We would’ve been married for 18 years this past Sunday.
I can’t remember the last time I did the math or thought about how long it’s been since I married Tony. We’ve been divorced longer than we were married.
I’ve been happily remarried for the last eight years.
No bride or groom walks down the aisle thinking they’ll end up in the greater-than-50%-of-us who get divorced.
(well…maybe some odd celebrity getting hitched as a publicity stunt does, but that’s not you)
I used to carry a great deal of shame about the divorce.
We live in the heart of the Midwest. Divorce around here comes with a stigma.
I didn’t like being the mom at the bus stop who had to explain why her kiddo only caught the bus on Mondays/Tuesdays or explain why I didn’t have my kid on Christmas morning.
It’s taken a while for me to feel comfortable explaining to people how my family works because we aren’t the “norm”.
(as though there is such a thing)
We walked away from the marriage, not from each other.
You see, Tony and I don’t fight or speak ill of one another. As Carmen’s parents, we talk and routinely check in with each other. We’re comfortable in a room together.
We share the kids… all of them…his and ours.
Tony and his wife Jen have two kids of their own, Colin and Katie, who come over to my house to play, spend the night, and go to places like Connor Prairie. Katie even came with us on our family vacation this year.
If you had told me 18 years ago, that I’d wake up on my “anniversary” with three kids snuggled deep in one bed (one ours, and two his) in the home I share with my new husband, I would’ve called you a liar.

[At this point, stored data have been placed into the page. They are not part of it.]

(** One pass that marks no cell and adds the sentences [app']. *)
Lemma stretch_step M0 ai pre app kb changed :
  stretch M0 ai pre app →
  outer_inv U0 (knowledge ai) false (kb, changed) (length kb) →
  ∃ app',
    kb = knowledge ai ++ app'
    ∧ changed = bool_decide (app' ≠ [])
    ∧ stretch M0 (set_knowledge ai (remove_empty kb))
              (remove_empty pre) (app ++ app')
    ∧ (length (app ++ app') ≤ bound U0 M0)%nat.
Proof.
  intros (HU & Hkb & Hnd & Happ & Hemp & HM) Hinv.
  pose proof Hinv as (app' & Hkb' & _ & Hnd' & Happ' & _ & Hch).
  cbn [fst snd] in *.
  exists app'. split; [done|]. split; [done|].
  assert (NoDup (app ++ app')) as Hnd2.
  { apply NoDup_app. split; [done|]. split; [|done].
    intros x Hx Hx'. apply Happ' in Hx' as (Hn & _). apply Hn.
    rewrite Hkb. apply elem_of_app. by right. }
  assert (∀ x, x ∈ app ++ app' → x ∉ pre ∧ Sentence.cells x ≠ ∅) as Happ2.
  { intros x [Hx|Hx]%elem_of_app; [by apply Happ|].
    apply Happ' in Hx as (Hn & Hne & _). split; [|done].
    intros Hp. apply Hn. rewrite Hkb. apply elem_of_app. by left. }
  assert (∀ x, x ∈ kb → Sentence.cells x ⊆ U0) as Hcells.
  { intros x Hx. apply (outer_inv_cells U0 (knowledge ai) false) with
      (st := (kb, changed)) (i := length kb); [|done..].
    intros y Hy. etrans; [by apply cells_of_elem | done]. }
  split; [split; [|split; [|split; [|split; [|split]]]]|]; try done.
  - cbn. intros c (x & [_ Hx]%remove_empty_elem & Hc)%elem_of_cells_of.
    by apply (Hcells x Hx).
  - cbn. rewrite Hkb', Hkb, <- app_assoc, remove_empty_app. f_equal.
    apply remove_empty_cells. intros x Hx. by apply Happ2.
  - intros x Hx. destruct (Happ2 x Hx) as [Hn Hne]. split; [|done].
    intros [_ Hp]%remove_empty_elem. done.
  - intros x [_ Hx]%remove_empty_elem. by apply Hemp.
  - apply near_length; [done | done | |].
    + intros x Hx. apply Hcells. rewrite Hkb', Hkb, <- app_assoc.
      apply elem_of_app. by right.
    + apply (outer_inv_near U0 (knowledge ai) false (kb, changed)
               (length kb)); [done | | done |].
      * intros x Hx He. rewrite Hkb in Hx.
        apply elem_of_app in Hx as [Hx|Hx]; [by apply Hemp|].
        by destruct (Happ x Hx).
      * intros x Hx. split; [by apply Happ2|].
        assert (x ∈ kb) as Hin.
        { rewrite Hkb', Hkb, <- app_assoc. apply elem_of_app. by right. }
        apply list_elem_of_lookup_1 in Hin as [a Ha].
        exists a. split; [by eapply lookup_lt_Some | done].
Qed.

Lemma closure_terminates_stretch (n : nat) :
  ∀ (k : nat) (M0 : Z) (ai : AI) (pre app : list Sentence),
    (potential U0 ai ≤ n)%nat →
    stretch M0 ai pre app →
    (bound U0 M0 - length app ≤ k)%nat →
    terminates (λ fuel, closure fuel (ai, true)).
Proof.
  induction n as [n IHn] using lt_wf_ind.
  induction k as [|k IHk]; intros M0 ai pre app Hpot Hst Hk.
  all: destruct (terminates_bind
                   (λ fuel, closure_body fuel (ai, true))
                   (λ fuel st', closure fuel st')) as [f Hf];
    [ apply closure_body_fuel | intros; apply closure_fuel
    | apply closure_body_terminates | | exists (S f); cbn; by apply Hf ].
  all: intros fuel st' (st1 & kb & ch & Hd & Hr & ->)%closure_body_Ok.
  all: destruct ch; [|by exists 0%nat].
  all: pose proof Hst as (HU & _).
  all: apply (deduce_Ok U0) in Hd as [HU1 Hch1]; [|done].
  all: destruct st1 as [ai1 ch1]; cbn [fst snd] in *.
  all: assert (∀ y, y ∈ knowledge ai1 → Sentence.cells y ⊆ U0) as Hcells
    by (intros y Hy; etrans; [by apply cells_of_elem | done]).
  all: apply (resolve_outer_Ok U0) in Hr; [|done].
  all: cbn [fst] in Hr.
  all: destruct ch1.
  (* a cell was marked: the potential is lower *)
  1,3: apply (IHn (potential U0 ai1))
         with (M0 := max_abs_count (remove_empty kb))
              (k := bound U0 (max_abs_count (remove_empty kb)))
              (pre := remove_empty kb) (app := []);
    [ lia | done | | cbn; lia ];
    apply (stretch_start (set_knowledge ai1 (remove_empty kb)));
    cbn; intros c (x & [_ Hx]%remove_empty_elem & Hc)%elem_of_cells_of;
    by apply (outer_inv_cells U0 (knowledge ai1) true Hcells
                (kb, true) (length kb) x Hr).
  (* no cell was marked: sentences were added *)
  all: subst ai1.
  all: destruct (stretch_step M0 ai pre app kb true Hst Hr)
         as (app' & Hkb & Hch & Hst' & Hlen).
  all: assert (app' ≠ []) as Hne
    by (intros ->; by rewrite bool_decide_false in Hch by (by intros ?)).
  all: assert (0 < length app')%nat as Hpos by (destruct app'; cbn; [done|lia]).
  all: rewrite List.length_app in Hlen.
  - lia.
  - apply (IHk M0 _ (remove_empty pre) (app ++ app')); [done | done |].
    rewrite List.length_app. lia.
Qed.

End ClosureTermination.

(** The [while] loop always stops. *)
Lemma closure_terminates (st : AI * bool) :
  terminates (λ fuel, closure fuel st).
Proof.
  destruct st as [ai [|]]; [|by exists 0%nat].
  eapply (closure_terminates_stretch (cells_of (knowledge ai)));
    [done | by apply stretch_start | done].
Qed.

(** ** add_knowledge stops *)

(** C5, as the code has it: for every agent and every call, with enough
    fuel [add_knowledge] stops, with one outcome whatever fuel is added: it
    returns an agent, or it raises [AssertionError] from one of the two
    assertions on the index 8 or from the assertion on the sentence built
    by subset resolution. *)
Theorem add_knowledge_terminates (ai : AI) (cell : Cell) (count : Z) :
  ∃ (fuel : nat) (outcome : result AI),
    ((∃ ai', outcome = Ok ai')
     ∨ (∃ a, a ∈ [Assert_i_not_8; Assert_j_not_8;
                  Assert_new_sentence_not_empty]
             ∧ outcome = Raise (AssertionError a)))
    ∧ ∀ more : nat, add_knowledge (fuel + more) ai cell count = outcome.
Proof.
  assert (terminates (λ fuel, add_knowledge fuel ai cell count)) as [fuel Hf].
  { unfold add_knowledge.
    destruct (add_sentence_cases ai cell count) as [[ai1 ->]|[_ [-> | ->]]];
      [apply closure_terminates | by exists 0%nat..]. }
  exists fuel, (add_knowledge fuel ai cell count). split.
  - revert Hf. unfold add_knowledge.
    destruct (add_sentence_cases ai cell count) as [[ai1 ->]|[_ [-> | ->]]];
      cbn.
    + destruct (closure fuel (ai1, true)) as [ai'|e|] eqn:Hc; [eauto| |done].
      apply closure_raise in Hc as ->. intros _.
      right. exists Assert_new_sentence_not_empty. split; [set_solver | done].
    + right. exists Assert_i_not_8. split; [set_solver | done].
    + right. exists Assert_j_not_8. split; [set_solver | done].
  - intros more. apply add_knowledge_fuel; [lia | done].
Qed.

(** The agent after [add_knowledge((0, 0), 1)] on a new agent of a board of
    8 rows and 8 columns. *)
Definition after_first_call : AI :=
  mk 8 8 {[ (0, 0) ]} ∅ {[ (0, 0) ]}
     [Sentence.mk {[ (0, 1); (1, 0); (1, 1) ]} 1].

(** C5, counterexample: a second call for the cell (0, 0), with the count
    2, does not return, whatever the fuel: the sentences of the two calls
    have the same cells and the counts 1 and 2, and the assertion on the
    sentence built from them fails. *)
Lemma add_knowledge_does_not_return :
  add_knowledge 20 (init 8 8) (0, 0) 1 = Ok after_first_call ∧
  add_knowledge 20 after_first_call (0, 0) 2
  = Raise (AssertionError Assert_new_sentence_not_empty) ∧
  ¬ ∃ (fuel : nat) (ai' : AI),
      add_knowledge fuel after_first_call (0, 0) 2 = Ok ai'.
Proof.
  assert (add_knowledge 20 after_first_call (0, 0) 2
          = Raise (AssertionError Assert_new_sentence_not_empty)) as Hr
    by (vm_compute; reflexivity).
  split; [vm_compute; reflexivity|]. split; [done|].
  intros (fuel & ai' & Hok).
  pose proof (add_knowledge_fuel after_first_call (0, 0) 2) as Hmono.
  pose proof (Hmono fuel (fuel `max` 20)%nat) as H1.
  pose proof (Hmono 20%nat (fuel `max` 20)%nat) as H2.
  cbn beta in H1, H2.
  rewrite H1, Hok in H2 by (lia || congruence).
  rewrite Hr in H2. by discriminate H2; [lia|].
Qed.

But it’s true and it’s beautiful.
I’m sharing this now because things often don’t work out at our job or personal lives as we’d hoped and we can choose to look at that as good or bad.
I choose good.
Three beautiful kids who make jokes and giggle around the table. Snuggles before bed and snarfing big sugary bowls of cereal in the morning.
These two wouldn’t be here if things had worked out with Tony and me.
Sunday, I got to see the product of what happens when a group of people commits to each through one of life’s most traumatic experiences.
Be willing to give.
Be willing to accept.
It’s pretty simple and leads to beautiful, not perfect results.
Who do you need to commit to vs walk away from today?